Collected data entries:
■ ■ ■ ■ ■

Lemma samples_read_back_witness :
  (setup_ok three_ticks = true /\
   (forall k, (k < length (ticks three_ticks))%nat ->
              write_res three_ticks (13 + k) = WOk) /\
   forall k, seek_res three_ticks k = None) /\
  firstn 3 (decode32s (skipn 54 (f_data (session three_ticks)))) = [1; -1; 0].
Proof.
  split; [repeat split; intros; reflexivity|].
  rewrite (samples_read_back three_ticks eq_refl (fun k _ => eq_refl)
             (fun k => eq_refl)).
  vm_compute. reflexivity.
Defined.

(** * Calls of a session *)

Lemma status_is_log r a b : exists l m, status r a b = EvLog l m.
Proof. destruct r; cbn; eauto. Qed.

Lemma not_log_status (p : event -> bool) r a b :
  (forall l m, p (EvLog l m) = false) -> p (status r a b) = false.
Proof. intros H. destruct (status_is_log r a b) as (l & m & ->). apply H. Qed.

Ltac count_calls :=
  repeat first
    [ rewrite count_cons_false
        by first [reflexivity | apply not_log_status; reflexivity]
    | rewrite count_cons_true by reflexivity ];
  try reflexivity.

Lemma tick_event_not_call (p : event -> bool) :
  p EvStreamRead = false -> (forall o bs, p (EvWrite o bs) = false) ->
  (forall l m, p (EvLog l m) = false) ->
  forall ev, tick_event ev = true -> p ev = false.
Proof.
  intros H1 H2 H3 ev. destruct ev as [l m| | | | | | | | | | | | | |];
    cbn; auto; discriminate.
Qed.

Ltac count_leaf p :=
  first
    [ reflexivity
    | match goal with
      | Ht : trace _ = _, Hk : forallb tick_event ?l = true |- _ =>
          rewrite Ht;
          repeat first [ rewrite count_cons_false by reflexivity
                       | rewrite count_cons_true by reflexivity ];
          rewrite count_app;
          rewrite (count_none p tick_event l);
          [ reflexivity | apply tick_event_not_call; reflexivity | exact Hk ]
      end ].

(** What the body of Run calls before it is left. *)
Lemma at_return_calls E :
  let w := at_return E in
  let created := succeeded (create_res E) in
  let initialised := created && header_ok E && succeeded (init_res E) in
  let opened := initialised && succeeded (open_res E) in
  count is_usage (trace w) = (if setup_ok E then 0 else 1)%nat /\
  count is_stream_stop (trace w) = 0%nat /\
  count is_stream_close (trace w) = 0%nat /\
  count is_terminate (trace w) = 0%nat /\
  count is_initialize (trace w)
    = (if created && header_ok E then 1 else 0)%nat /\
  count is_open_stream (trace w) = (if initialised then 1 else 0)%nat /\
  count is_stream_start (trace w) = (if opened then 1 else 0)%nat /\
  (succeeded (create_res E) && header_ok E = true ->
   setup_ok E = false -> f_data w = header_bytes) /\
  (forall e, create_res E = Some e ->
   trace w = [EvNotify; EvCreate (outFile w);
              EvLog Error
                ("failed to create " ++ outFile w ++ " : " ++ e)%string;
              EvUsage] /\
   f_data w = [] /\ defers w = []).
Proof.
  body_cases.
  all: split; [count_leaf is_usage|].
  all: split; [count_leaf is_stream_stop|].
  all: split; [count_leaf is_stream_close|].
  all: split; [count_leaf is_terminate|].
  all: split; [count_leaf is_initialize|].
  all: split; [count_leaf is_open_stream|].
  all: split; [count_leaf is_stream_start|].
  all: split; [first [discriminate | intros _ _; reflexivity]|].
  all: intros err0 Herr; first [discriminate Herr | congruence | idtac].
  all: injection Herr as ->; repeat split.
Qed.

Lemma run_closure_calls E d w :
  exists lt, trace (snd (run_closure E d w)) = trace w ++ lt /\
    count is_usage lt = 0%nat /\
    count is_stream_stop lt = (if is_DStopStream d then 1 else 0)%nat /\
    count is_stream_close lt = (if is_DCloseStream d then 1 else 0)%nat /\
    count is_terminate lt = (if is_DTerminate d then 1 else 0)%nat.
Proof.
  destruct w as [data pos nw ns tr ds out e n b].
  destruct d; unfold_calls; rewrite <- ?app_assoc; cbn [app]; eexists;
    (split; [reflexivity|]); repeat split; count_calls.
Qed.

■ ■ ■ ■ ■

- _Exercise description_
Only a number is expected here: how many lines of the records above contain "discriminate".

- _Exercise response_
3